STJ julga prazo da responsabilidade contratual

O Superior Tribunal de Justiça (STJ), em sede de embargos de divergência (recurso que tem como objetivo alinhar dissenso interpretativo interno de um tribunal), decidiu recentemente que o prazo para buscar indenização decorrente de inadimplemento contratual é de dez anos, e não de três.

A controvérsia vem de duas disposições do Código Civil, cada qual com prazos distintos. Uma de três anos para a reparação civil (art. 206, § 3º., inciso V) e outra geral, de dez anos, aplicada para questões pessoais, sem previsão específica (art. 205).

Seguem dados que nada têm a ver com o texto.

(** [[t['text'] for t in transcript]] on dict entries. *)
Fixpoint texts_of (t : transcript) : outcome (list str) :=
  match t with
  | [] => Return []
  | e :: t' =>
      match entry_text e with
      | None => Raise (Exn (OtherException "KeyError") (quoted TEXT))
      | Some x => and_then (texts_of t') (fun xs => Return (x :: xs))
      end
  end.

Definition INVALID : str := lit "Invalid YouTube URL".

Definition ERROR_PREFIX : str := lit "Error fetching transcript: ".

(** [get_transcript(url)]; the provider's default language list is
    [('en',)]. *)
Definition get_transcript (w : world) (url : str) : M str :=
  match extract_video_id url with
  | None | Some [] => ret INVALID
  | Some video_id =>
      try_except
        (transcript <- call (GetTranscript video_id [lit "en"])
                            (api_get_transcript w video_id [lit "en"]) ;;
         match texts_of transcript with
         | Return texts => ret (join [SPACE] texts)
         | Raise e => raise e
         end)
        (fun e => ret (ERROR_PREFIX ++ exn_str e))
  end.

End Youtube.

(** The class [[^&]]. *)
Definition not_amp (c : char) : bool := negb (char_eqb c Youtube.AMPERSAND).

(* ===================================================================== *)
(** * [backend/utils/summarizer.py] *)
(* ===================================================================== *)

Module Summarizer.

(** The arguments of [openai.ChatCompletion.create]. *)
Record chat_request := ChatRequest {
  model : str;
  messages : list (str * str);            (* role, content *)
  temperature : PyFloat.float;
  max_tokens : Z
}.

(** The answer: the [message.content] of each choice ([None] when the
    content is null). *)
Definition chat_api := chat_request -> outcome (list (option str)).

Definition prompt_of (text : str) : str :=
  lit "Summarize the following YouTube transcript:" ++ [LF; LF]
  ++ text ++ [LF; LF] ++ lit "Summary:".

Definition request_of (text : str) : chat_request :=
  ChatRequest (lit "gpt-4") [(lit "user", prompt_of text)]
              (PyFloat.truediv 1 2) 400.

(** [summarize_text(text)]; nothing is caught. *)
Definition summarize_text (create : chat_api) (text : str) : outcome str :=
  and_then (create (request_of text)) (fun choices =>
    match choices with
    | [] => Raise (Exn (OtherException "IndexError") (lit "list index out of range"))
    | None :: _ =>
        Raise (Exn (OtherException "AttributeError")
                   (lit "'NoneType' object has no attribute 'strip'"))
    | Some content :: _ => Return (strip content)
    end).

End Summarizer.

(* ===================================================================== *)
(** * Concrete inputs of the added statements *)
(* ===================================================================== *)

Definition sample_snippet : snippet :=
  Snippet (Some (lit "Never Gonna Give You Up")) (Some (lit "Rick Astley"))
          (Some (lit "2009-10-25T06:57:33Z")).

(** A configured metadata key; the metadata API answers one item. *)
Definition world_with_key : world :=
  World (Some (lit "key"))
    (fun _ _ => Return english_entries)
    (fun _ => Raise (no_transcript "hi"))
    (fun _ => Candidate (Some INTRO_EXAMPLE))
    (fun _ => Return [sample_snippet]).

(** A configured metadata key; the metadata API fails. *)
Definition world_metadata_down : world :=
  with_metadata world_with_key (Some (lit "key"))
    (fun _ => Raise (Exn (OtherException "HttpError") (lit "quota exceeded"))).

(** English missing, and the listing of the tracks reports that
    transcripts are disabled. *)
Definition world_hindi_disabled : world :=
  World None
    (fun _ _ => Raise (no_transcript "en"))
    (fun _ => Raise disabled)
    (fun _ => UnexpectedStructure)
    (fun _ => Return []).

(** The summariser answers a candidate without text. *)
Definition world_no_text : world :=
  World None
    (fun _ _ => Return english_entries)
    (fun _ => Raise (no_transcript "hi"))
    (fun _ => Candidate None)
    (fun _ => Return []).

(** An empty transcript. *)
Definition world_silent : world :=
  World None
    (fun _ _ => Return [])
    (fun _ => Raise (no_transcript "hi"))
    (fun _ => Candidate (Some (lit "Nothing is said.")))
    (fun _ => Return []).

Definition sample_answer : json :=
  well_formed (JStr INTRO_EXAMPLE) [] [(lit "role", JStr (lit "model"))]
              [(lit "finishReason", JStr (lit "STOP"))]
              [(lit "modelVersion", JStr (lit "gemini-2.0-flash"))] [] [].

(* ===================================================================== *)
(** * Truncation *)
(* ===================================================================== *)

Lemma len_firstn_le (text : str) (n : nat) :
  (len (firstn n text) <= Z.of_nat n)%Z.
Proof.
  unfold len. rewrite length_firstn. lia.
Qed.

Lemma trim_short (text : str) :
  (len text <= MAX_CHARS)%Z -> trim_to_char_limit text MAX_CHARS = text.
Proof.
  intros H. unfold trim_to_char_limit.
  destruct (Z.leb_spec (len text) MAX_CHARS); [reflexivity | lia].
Qed.

Lemma trim_long (text : str) :
  (len text > MAX_CHARS)%Z ->
  trim_to_char_limit text MAX_CHARS = firstn 4000 text.
Proof.
  intros H. unfold trim_to_char_limit.
  destruct (Z.leb_spec (len text) MAX_CHARS); [lia | ].
  unfold slice_to, MAX_CHARS.
  change (0 <=? 4000)%Z with true. cbv iota.
  replace (Z.to_nat 4000) with 4000%nat by lia. reflexivity.
Qed.

Lemma trim_len (text : str) :
  (len (trim_to_char_limit text MAX_CHARS) <= MAX_CHARS)%Z.
Proof.
  destruct (Z.leb_spec (len text) MAX_CHARS) as [H | H].
  - rewrite trim_short by exact H. exact H.
  - rewrite trim_long by lia.
    pose proof (len_firstn_le text 4000) as B.
    unfold MAX_CHARS. lia.
Qed.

A questão é que o dever de ressarcimento pode decorrer de matérias contratuais e não contratuais. Assim, a decisão entendeu que a expressão ‘reparação civil’, que tem prazo de prescrição trienal, diz respeito apenas a casos que não decorrem de relação contratual.

Por conseguinte, ainda conforme o entendimento do STJ, havendo inadimplemento contratual, o prazo para buscar qualquer pretensão é de dez anos.

O advogado Cassiano Antunes Tavares destaca que a decisão tem como base o levantamento de todas as decisões sobre o tema, no âmbito do STJ, desde 2006.

Ainda, na opinião do advogado, “a definição de prazos prescricionais é importante para a estabilidade, pois o direito de reclamar não pode ser perpetuamente indefinido. Porém, mesmo com essa orientação, cada realidade comporta um exame específico, pois a lei define vários prazos distintos para cada situação”.